What you need to do = Among the entries below, only the lines starting at the one with "eapply sides_agree; [apply Hp1|by" and ending at the one with "manifest_in in Hm'.", both included, are to be printed exactly.

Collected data
Lemma image_here_pulled x x' h : pulled x x' → image_here x h → image_here x' h.
Proof.
  intros Hp (l & Hl & Hh). exists l. split; [|by eapply all_here_pulled].
  eapply image_names_agree; [exact Hl|]. by eapply here_same.
Qed.

Lemma rget_pulled x x' h : pulled x x' → is_digest h = true → rget x' h = rget x h.
Proof. intros Hp Hd. by apply (pl_objs _ _ Hp), blob_key_ok. Qed.

Lemma remote_has_digest x sha : remote_has x sha → is_digest sha = true.
Proof. intros (b & _ & <-). apply hashOf_digest. Qed.

Lemma all_there_pulled x x' l : pulled x x' → all_there x l → all_there x' l.
Proof. intros Hp Ha sha Hs. apply (remote_has_pulled x x'); [by eapply remote_has_digest, Ha|done|by apply Ha]. Qed.

Lemma image_there_pulled x x' h : pulled x x' → image_there x h → image_there x' h.
Proof.
  intros Hp (l & Hl & Ha). exists l. split; [|by eapply all_there_pulled].
  eapply image_names_agree; [exact Hl|]. intros sha Hs. apply rget_pulled; [done|]. by eapply remote_has_digest, Ha.
Qed.

Lemma manifest_in_one get get' h : get' h = get h → manifest_in get' h = manifest_in get h.
Proof. intros He. unfold manifest_in. by rewrite He. Qed.

(** The manifest that was read here is the one the remote has. *)
Lemma manifest_sides x x1 h m :
  pulled x x1 → in_play x → is_digest h = true → remote_has x h →
  manifest_in (lget x1) h = Some m → manifest_in (rget x) h = Some m.
Proof.
  intros Hp Hu Hd Hr Hm. rewrite (manifest_in_one (lget x1) (rget x)); [done|].
  assert (is_Some (lget x1 h)) as [b Hb].
  { unfold manifest_in in Hm. by destruct (lget x1 h). }
  rewrite Hb, <- (rget_pulled x x1) by done.
  eapply sides_agree; [apply Hp|by eapply in_play_pulled|done|done|by apply (remote_has_pulled x x1)].
Qed.

Context (Hwn : well_named U).

Lemma wp_pull_image h x :
  ready x → in_play x → named h →
  wp (pull_image r h) (λ v x', pulled x x' ∧
    match v with inr _ => image_here x' h | inl _ => calm_sides x → ¬ image_there x h end) x.
Proof.
  intros Hr Hu Hn. unfold pull_image. case_decide as He.
  { wp_step. split; [by apply pulled_refl|]. exists []. unfold image_names. rewrite decide_True by done.
    split; [done|]. by intros ? ?%elem_of_nil. }
  assert (is_digest h = true) as Hd by by destruct Hn.
  wp_step. wp_use wp_pullBlob; [done..|]. intros [e|b] x1 [Hp1 Hv].
  { split; [done|]. intros Hc (l & Hl & Ha). apply Hv; [done|]. apply Ha. unfold image_names in Hl.
    rewrite decide_False in Hl by done. apply bind_Some in Hl as (m & _ & [= <-]). left. }
  wp_step. wp_use wp_ReadManifest; [apply Hp1|done|]. intros [e|m] x2 (Hp2 & Hls & Hm).
  { split; [by eapply pulled_trans|]. intros Hc (l & Hl & Ha). unfold image_names in Hl. rewrite decide_False in Hl by done.
    apply bind_Some in Hl as (m & Hm' & [= <-]).
    rewrite (manifest_in_one (rget x) (lget x1)) in Hm; [rewrite Hm in Hm'; [done|apply Hc]|].
    change (lget x1 h = Some b) in Hv. rewrite Hv. symmetry. rewrite <- (rget_pulled x x1) by done.
    eapply sides_agree; [apply Hp1|by eapply in_play_pulled|done|done|].
    apply (remote_has_pulled x x1); [done|done|]. apply Ha. left. }
  pose proof (pulled_trans _ _ _ Hp1 Hp2) as Hp12.
  assert (∀ ch, ch ∈ m_Chunks m → is_digest ch = true) as Hch.
  { intros ch Hin. pose proof Hm as Hm'. unfold manifest_in in Hm'.
    apply bind_Some in Hm' as (bm & Hbm & (m' & Hum & Hdec)%bind_Some). case_decide; [|done]. injection Hdec as ->.
    eapply (wn_manifest _ Hwn bm m); [|done|done]. eapply (si_in _ _ _ (rd_store _ (pl_ready _ _ Hp1))); [|exact Hbm]. done. }
  wp_use wp_pull_list; [apply Hp12|by eapply in_play_pulled|done|]. intros [e|[]] x3 [Hp3 Hv3].
  - split; [by eapply pulled_trans|]. intros Hc (l & Hl & Ha). unfold image_names in Hl. rewrite decide_False in Hl by done.
    apply bind_Some in Hl as (m' & Hm' & [= <-]).
    assert (remote_has x h) as Hrh by (apply Ha; left).
    rewrite (manifest_sides x x1 h m) in Hm' by done. injection Hm' as <-.
    apply Hv3; [by eapply calm_pulled|]. intros sha Hs. apply (remote_has_pulled x x2); [by apply Hch|done|]. apply Ha. by right.
  - pose proof (pulled_trans _ _ _ Hp2 Hp3) as Hp23. split; [by eapply pulled_trans|].
    assert (lget x3 h = lget x1 h) as Hsame.
    { change (lget x1 h = Some b) in Hv. rewrite Hv. by eapply lget_pulled. }
    exists (h :: m_Chunks m). split.
    + unfold image_names. rewrite decide_False by done. by rewrite (manifest_in_one (lget x1) (lget x3)), Hm.
    + intros sha [->|Hs]%elem_of_cons; [|by apply Hv3]. split; [done|]. rewrite Hsame. by exists b.
Qed.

Answer space =
    eapply sides_agree; [apply Hp1|by eapply in_play_pulled|done|done|].
    apply (remote_has_pulled x x1); [done|done|]. apply Ha. left. }
  pose proof (pulled_trans _ _ _ Hp1 Hp2) as Hp12.
  assert (∀ ch, ch ∈ m_Chunks m → is_digest ch = true) as Hch.
  { intros ch Hin. pose proof Hm as Hm'. unfold manifest_in in Hm'.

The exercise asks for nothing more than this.